Candy Tax: In Kentucky, having a sweet tooth can cost you more than it used to. They now have a new sales tax on any food considered to be candy. However, the definition of what is and what isn't candy is controversial (and confusing). For example, Kentucky's definition says a Reese's Peanut butter Cup is candy, but a Milky Way is not candy. And to add to the confusion, there are seemingly healthy foods that have been classified as candy. If a breakfast bar contains natural or artificial sweeteners along with fruits, nuts or other healthy ingredients, but does not have any flour and does not require refrigeration, it's considered candy and is taxed as such. However, breakfast cereals with the exact same ingredients are not considered candy and not taxed. And the difference between the two under the eyes of that law? I haven't the foggiest idea! In looking at my Nutri-Grain bar, I see that it says Nutri-Grain Cereal Bar rather than breakfast bar. I wonder if that makes a difference in Kentucky?

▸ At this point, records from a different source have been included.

(** The panic in general: a block whose class-records line and blank line
    are followed by a blank line, or by nothing, has no certificate line,
    and slicing the empty buffer panics in whatever state the cache is. *)
Lemma scanBlocks_panics_without_certificate (fuel : nat) (cache : ServiceCache)
    (slop : list string) (classRecordsRaw : string) (rest : list string)
    (tok : string) :
  Forall (λ line, line ≠ sep) slop → classRecordsRaw ≠ "" →
  head rest = None ∨ head rest = Some "" →
  scanBlocks (S fuel) cache
      (mkScanner (slop ++ sep :: classRecordsRaw :: "" :: rest) tok)
    = Some (Panicked sliceBoundsPanic cache).
Proof.
  intros Hslop Hrecords Hrest. cbn [scanBlocks unread].
  rewrite skipSlop_to_separator by done. cbn [negb Scan unread Bytes token].
  rewrite bool_decide_eq_false_2 by (by rewrite str_length_0).
  rewrite bool_decide_eq_false_2 by (cbn; lia).
  destruct rest as [|line rest]; [done|].
  destruct Hrest as [?|[= ->]]; done.
Qed.

(** The inner loops on the lines of a well-formed block. *)
Lemma readCert_lines (cert rest : list string) (o : option string)
    (certBuffer : string) :
  Forall (λ line, line ≠ "") cert →
  readCert (cert ++ "" :: rest) o certBuffer
  = (certBuffer +:+ buffered cert, scanning rest "" o).
Proof.
  intros Hcert. revert certBuffer.
  induction Hcert as [|line cert Hline _ IH]; intros certBuffer; cbn.
  - by rewrite str_app_nil_r.
  - rewrite bool_decide_eq_false_2 by (by rewrite str_length_0).
    by rewrite IH, !str_app_assoc.
Qed.

Lemma readSig_lines (sig rest : list string) (o : option string)
    (sigBuffer : string) :
  Forall (λ line, line ≠ "" ∧ line ≠ sep) sig →
  readSig (sig ++ "" :: rest) o sigBuffer
  = (sigBuffer +:+ buffered sig, scanning rest "" o).
Proof.
  intros Hsig. revert sigBuffer.
  induction Hsig as [|line sig [Hline Hsep] _ IH]; intros sigBuffer; cbn.
  - by rewrite str_app_nil_r.
  - rewrite bool_decide_eq_false_2 by (by rewrite str_length_0).
    rewrite bool_decide_eq_false_2 by done.
    by rewrite IH, !str_app_assoc.
Qed.

(** Stripping the last newline of a buffer that holds at least one line. *)
Lemma buffered_strip (lines : list string) :
  lines ≠ [] →
  ∃ raw, raw +:+ newline = buffered lines
         ∧ GoString.sliceTo (buffered lines)
             (Z.of_nat (String.length (buffered lines)) - 1) = Some raw.
Proof.
  intros Hlines.
  assert (∃ raw, raw +:+ newline = buffered lines) as [raw Hraw].
  { induction lines as [|line [|line' lines] IH]; [done| |].
    - exists line. cbn. by rewrite str_app_nil_r.
    - destruct IH as [raw Hraw]; [done|].
      exists ((line +:+ newline) +:+ raw).
      change (buffered (line :: line' :: lines))
        with ((line +:+ newline) +:+ buffered (line' :: lines)).
      by rewrite <- Hraw, !str_app_assoc. }
  exists raw. split; [done|]. rewrite <- Hraw. unfold GoString.sliceTo.
  rewrite str_length_app. cbn [String.length newline].
  rewrite decide_True by lia.
  replace (Z.to_nat (Z.of_nat (String.length raw + 1) - 1))
    with (String.length raw) by lia.
  by rewrite take_app_exact.
Qed.

(** An iteration of the loop on a well-formed block: the three blobs go to
    [NewServiceProxy], and the scan goes on behind the blank line that
    ends the signature. *)
Lemma scanBlocks_block (fuel : nat) (cache : ServiceCache)
    (slop : list string) (classRecordsRaw : string) (cert sig rest : list string)
    (tok : string) :
  Forall (λ line, line ≠ sep) slop → classRecordsRaw ≠ "" →
  cert ≠ [] → Forall (λ line, line ≠ "") cert →
  sig ≠ [] → Forall (λ line, line ≠ "" ∧ line ≠ sep) sig →
  ∃ certRaw sigRaw,
    certRaw +:+ newline = buffered cert
    ∧ sigRaw +:+ newline = buffered sig
    ∧ scanBlocks (S fuel) cache
        (mkScanner (slop ++ sep :: classRecordsRaw :: ""
                      :: cert ++ "" :: sig ++ "" :: rest) tok)
      = match NewServiceProxy classRecordsRaw certRaw sigRaw with
        | inr err => Some (Returned (Some ("NewServiceProxy: " +:+ err)) cache)
        | inl serviceProxy =>
            if verifyRecords cache then
              match Validate serviceProxy with
              | Some _ =>
                  scanBlocks fuel (removeNoLock cache serviceProxy).1
                             (mkScanner rest "")
              | None =>
                  scanBlocks fuel (storeNoLock cache serviceProxy)
                             (mkScanner rest "")
              end
            else scanBlocks fuel (storeNoLock cache serviceProxy)
                            (mkScanner rest "")
        end.
Proof.
  intros Hslop Hrecords Hcert0 Hcert Hsig0 Hsig.
  destruct (buffered_strip cert Hcert0) as (certRaw & HcertRaw & Hcut).
  destruct (buffered_strip sig Hsig0) as (sigRaw & HsigRaw & Hcut').
  exists certRaw, sigRaw. split_and!; [done|done|].
  cbn [scanBlocks unread].
  rewrite skipSlop_to_separator by done. cbn [negb Scan unread Bytes token].
  rewrite bool_decide_eq_false_2 by (by rewrite str_length_0).
  rewrite bool_decide_eq_false_2 by (cbn; lia).
  rewrite readCert_lines by done. cbn [unread].
  change ("" +:+ buffered cert) with (buffered cert). rewrite Hcut.
  rewrite readSig_lines by done.
  change ("" +:+ buffered sig) with (buffered sig). rewrite Hcut'.
  destruct (NewServiceProxy _ _ _) as [serviceProxy|err]; [|done].
  destruct (verifyRecords cache); [|done].
  destruct (Validate serviceProxy); [|done].
  by destruct (removeNoLock cache serviceProxy).
Qed.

New York City has come up with some unusual things over the years, but in scrambling to increase revenues they've proposed some truly strange new taxes.
Crash Tax: In January, the New York City Fire Department proposed a new crash tax which stirred up some very heated debate. This proposal calls for a $500 fine for anyone in an accident that requires emergency response vehicles (paramedics, ambulance, fire truck, etc.) at the scene.
Haunted House Tax: If a haunted house attraction includes music and the admission is more than 10 cents, then sales tax is charged. Yet the same New York City with one of the greatest theater districts in the world does not charge tax on theater-goers who see a musical comedy, go to the opera, or attend a chamber music performance. Does taxing a 10 cent admission to a haunted house while ignoring a $100 theater ticket make any sense to you?
Bagel Tax: If you purchase a bagel and take it home to eat, it's tax free. But, if you eat that same bagel at the bagel shop, you have to pay sales tax.
And New York City isn't alone is what seems to be desperation moves to increase revenue.
Death Tax: As of January 2011, it costs extra money to die in King County (Seattle) Washington. The county has levied a $50 fee for reporting a death to the Medical Examiner's Office. If you choose not to report it? Simple…if you don't pay the fee, you don't get the permission and necessary paperwork in order to be buried.
Until the economy recovers and the huge deficit budgets at all levels of government are under control, you can probably expect to see more of these outrageous taxes.
Do you have any new taxes of the absurd variety in your city, county, or state?